Der Rostocker Polizeiruf 110 „Zwischen den Welten“ bot am gestrigen Abend gute Fernsehunterhaltung. Auch wenn es nicht immer gelang, den Spannungsbogen aufrechtzuerhalten und der Fall inhaltlich etwas banal und bieder daherkam. Erneut begeisterte Anneke Kim Sarnau mit der einfühlsamen Darstellung der Profilerin Katrin König. Und ebenso überzeugend gab Charly Hübner wiederum den kraftvollen, oft barschen, doch auch sensiblen Hauptkommissar Alexander Bukow.

Eine junge Frau liegt tot in einem Wald bei Rostock. Franzi, ihre sechsjährige Tochter wird traumatisiert in ihrer Nähe gefunden. Warum musste Julia Wenning sterben? Das ist die Frage, vor der auch Hauptkommissar Bukow und Profilerin König stehen.
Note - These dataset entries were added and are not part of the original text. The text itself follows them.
Lemma clamp_fields_ok (a : AppraisalResult) :
  exists a', foldM clamp_field APPRAISAL_FIELDS a = Ok a'.
Proof.
  apply foldM_ok. intros name acc Hin. unfold clamp_field.
  assert (Hv : valid_field name = true).
  { unfold valid_field. apply existsb_exists. exists name. split; [ exact Hin | ].
    apply String.eqb_refl. }
  destruct (getattr_ok acc name Hv) as [v E]. rewrite E. cbn [bind].
  eexists; reflexivity.
Qed.

(** The body of [appraise_message] returns for every state and every
    lowered text. *)
Lemma appraise_lowered_total (self : AdvancedEmotionalState)
    (message_lower : string) :
  exists appraisal self',
    appraise_lowered self message_lower = Ok (appraisal, self').
Proof.
  unfold appraise_lowered.
  destruct (foldM_ok (appraise_pattern message_lower) APPRAISAL_PATTERNS)
    with (acc := (AppraisalResult_default, self)) as [[a1 s1] E1].
  { intros pattern acc Hin. apply appraise_pattern_ok.
    pose proof patterns_valid_table as Hall. unfold patterns_valid in Hall.
    rewrite forallb_forall in Hall. apply Hall, Hin. }
  rewrite E1. cbn [bind].
  destruct (clamp_fields_ok a1) as [a2 E2]. rewrite E2. cbn [bind].
  eexists; eexists; reflexivity.
Qed.

(** [appraise_message] returns for every state and every message. *)
Lemma appraise_message_total (self : AdvancedEmotionalState) (message : string) :
  exists appraisal self',
    appraise_message self message = Ok (appraisal, self').
Proof. exact (appraise_lowered_total self (lower message)). Qed.

(** ** The appraisal loop, split into its two strands *)

Lemma appraise_patterns_split (message_lower : string)
    (patterns : list AppraisalPattern) :
  forall (appraisal : AppraisalResult) (self : AdvancedEmotionalState),
    foldM (appraise_pattern message_lower) patterns (appraisal, self)
    = (appraisal' <- foldM (appraise_effects message_lower) patterns appraisal ;;
       Ok (appraisal',
           activate_all (activation_events message_lower patterns) self)).
Proof.
  induction patterns as [ | pattern patterns IH]; intros appraisal self.
  - reflexivity.
  - cbn [foldM activation_events flat_map].
    unfold activate_all. rewrite fold_left_app. fold (activate_all).
    unfold appraise_pattern, appraise_effects, pattern_event, pattern_weight.
    destruct (0 <? count_matches (keywords pattern) message_lower)%nat.
    + match goal with
      | |- context [foldM (apply_effect ?w) ?effects ?a] =>
          destruct (foldM (apply_effect w) effects a) as [a' | e]
      end; cbn [bind]; [ | reflexivity ].
      destruct (system_activation pattern) as [system | ]; cbn [bind];
        rewrite IH; reflexivity.
    + cbn [bind]. rewrite IH. reflexivity.
Qed.

Lemma appraise_lowered_split (self : AdvancedEmotionalState)
    (message_lower : string) :
  appraise_lowered self message_lower
  = (appraisal <- appraisal_of_lowered message_lower ;;
     let self' :=
       activate_all (activation_events message_lower APPRAISAL_PATTERNS) self in
     Ok (appraisal, set_last_appraisal self' appraisal)).
Proof.
  unfold appraise_lowered, appraisal_of_lowered.
  rewrite appraise_patterns_split.
  destruct (foldM (appraise_effects message_lower) APPRAISAL_PATTERNS
                  AppraisalResult_default) as [a1 | e]; cbn [bind];
    [ | reflexivity ].
  destruct (foldM clamp_field APPRAISAL_FIELDS a1) as [a2 | e]; reflexivity.
Qed.

Lemma appraise_message_split (self : AdvancedEmotionalState) (message : string) :
  appraise_message self message
  = (appraisal <- appraisal_of_message message ;;
     let self' :=
       activate_all (activation_events (lower message) APPRAISAL_PATTERNS) self in
     Ok (appraisal, set_last_appraisal self' appraisal)).
Proof. exact (appraise_lowered_split self (lower message)). Qed.

(** ** System activations stay in [0,1] under [_activate_system] *)

Lemma dict_set_bounded (d : Activations) (k : AffectiveSystem.t) (v : Q) :
  activations_bounded d -> 0 <= v <= 1 -> activations_bounded (dict_set d k v).
Proof.
  unfold activations_bounded. intros Hd Hv.
  induction Hd as [ | [k' v'] d Hhead Htail IH]; cbn [dict_set].
  - constructor; [ exact Hv | constructor ].
  - destruct (AffectiveSystem.eqb k' k); constructor; assumption.
Qed.

Lemma dict_get_set_same (d : Activations) (k : AffectiveSystem.t) (v default : Q) :
  dict_get (dict_set d k v) k default = v.
Proof.
  induction d as [ | [k' v'] d IH]; cbn [dict_set dict_get].
  - destruct k; reflexivity.
  - destruct (AffectiveSystem.eqb k' k) eqn:E; cbn [dict_get]; rewrite E; auto.
Qed.

Lemma activate_system_bounded (self : AdvancedEmotionalState)
    (system : AffectiveSystem.t) (intensity : Q) :
  activations_bounded (system_activations self) ->
  activations_bounded (system_activations (_activate_system self system intensity)).
Proof.
  intro H. unfold _activate_system. cbn [set_system_activations system_activations].
  apply dict_set_bounded; [ exact H | apply clamp01 ].
Qed.

Lemma activate_all_bounded (events : list (AffectiveSystem.t * Q))
    (self : AdvancedEmotionalState) :
  activations_bounded (system_activations self) ->
  activations_bounded (system_activations (activate_all events self)).
Proof.
  revert self. unfold activate_all.
  induction events as [ | event events IH]; intros self H; cbn [fold_left].
  - exact H.
  - apply IH, activate_system_bounded, H.
Qed.

Lemma activate_all_frame (events : list (AffectiveSystem.t * Q))
    (self : AdvancedEmotionalState) :
  current_affect (activate_all events self) = current_affect self /\
  baseline_affect (activate_all events self) = baseline_affect self /\
  emotional_inertia (activate_all events self) = emotional_inertia self.
Proof.
  revert self. unfold activate_all.
  induction events as [ | event events IH]; intros self; cbn [fold_left].
  - repeat split.
  - destruct (IH (_activate_system self (fst event) (snd event))) as (A & B & C).
    rewrite A, B, C. repeat split.
Qed.

(** ** The invariant under each call *)

Lemma appraise_message_valid (self self' : AdvancedEmotionalState)
    (message : string) (appraisal : AppraisalResult) :
  state_valid self ->
  appraise_message self message = Ok (appraisal, self') ->
  state_valid self'.
Proof.
  intros ((Hc & Ha) & Hb & Hi). rewrite appraise_message_split.
  destruct (appraisal_of_message message) as [a | e]; cbn [bind];
    [ | discriminate ].
  cbv zeta.
  generalize (activation_events (lower message) APPRAISAL_PATTERNS) as events.
  intros events E. injection E as _ <-.
  destruct (activate_all_frame events self) as (Fc & Fb & Fi).
  unfold state_valid, state_bounded, inertia_valid.
  change (current_affect (set_last_appraisal (activate_all events self) a))
    with (current_affect (activate_all events self)).
  change (baseline_affect (set_last_appraisal (activate_all events self) a))
    with (baseline_affect (activate_all events self)).
  change (emotional_inertia (set_last_appraisal (activate_all events self) a))
    with (emotional_inertia (activate_all events self)).
  change (system_activations (set_last_appraisal (activate_all events self) a))
    with (system_activations (activate_all events self)).
  rewrite Fc, Fb, Fi.
  repeat split; try assumption; try apply Hc; try apply Hb; try apply Hi.
  apply activate_all_bounded, Ha.
Qed.

Lemma record_state_frame (now : Q) (self : AdvancedEmotionalState) :
  baseline_affect (_record_state now self) = baseline_affect self /\
  emotional_inertia (_record_state now self) = emotional_inertia self.
Proof.
  unfold _record_state. destruct (max_history self <? _)%Z; split; reflexivity.
Qed.

Lemma update_affect_valid (now : Q) (self : AdvancedEmotionalState)
    (appraisal : AppraisalResult) :
  state_valid self -> state_valid (update_affect now self appraisal).
Proof.
  intros ((Hc & Ha) & Hb & Hi).
  unfold state_valid, state_bounded, inertia_valid.
  rewrite system_activations_update_affect.
  assert (F : baseline_affect (update_affect now self appraisal)
              = baseline_affect self /\
              emotional_inertia (update_affect now self appraisal)
              = emotional_inertia self).
  { unfold update_affect.
    match goal with
    | |- context [_record_state now ?s] =>
        destruct (record_state_frame now s) as [Fb Fi]
    end.
    rewrite Fb, Fi. split; reflexivity. }
  destruct F as [Fb Fi]. rewrite Fb, Fi.
  repeat split; try assumption; try apply Hb; try apply Hi.
  all: apply (update_affect_bounded now self appraisal Hc Hi).
Qed.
Franzi schweigt, und so fehlt es an Zeugen und einem Motiv für die Tat. Bald kommen die Polizisten dahinter, dass die ermordete Julia Wenning, Ehefrau, Mutter und Jurastudentin, zusammen mit ihrer Kommilitonin Lisa Schöning der Prostitution nachging. Die Ermittler nehmen sich Julias gesamtes Umfeld vor und sehen sich bald einigen Verdächtigen gegenüber. Darunter Julias Ehemann Stefan. Auch Nachbar Frank Freese und Julias Mentor Prof. Meiners gehören bald zum Kreis der Verdächtigen. Doch es fehlt an Beweisen. Aber nicht allein die zunächst schleppenden Ermittlungen machen Bukow und König zu schaffen. Denn eben eskaliert Bukows Ehekonflikt, und gerade arbeitet König mit Hilfe einer Psychologin die traumatischen Erlebnisse einer missglückten DDR-Flucht auf, bei der ihre Mutter ums Leben kam. Diese Konstellation führt jedoch auch zu einer amüsanten Episode dieses Polizeirufs, in der die beiden emotional angeschlagenen Ermittler ihren Frust im Alkohol ertränken und dann mit einem Karaoke-Duett die Ohren ihrer Zuhörer malträtieren. Konsequenz: überdimensionale Sonnenbrillen und ein mächtiger Kater am nächsten Morgen. Es sind wohl diese amüsanten Szenen, die Bukow und König dem Publikum menschlich nahebringen. Wieder mit klarem Kopf, stürzen sie sich erneut in die Arbeit und finden nun heraus, dass Frank Freese — vernarrt in die schöne Nachbarin, doch von ihr abgewiesen — zum Täter aus Leidenschaft und Verzweiflung wurde.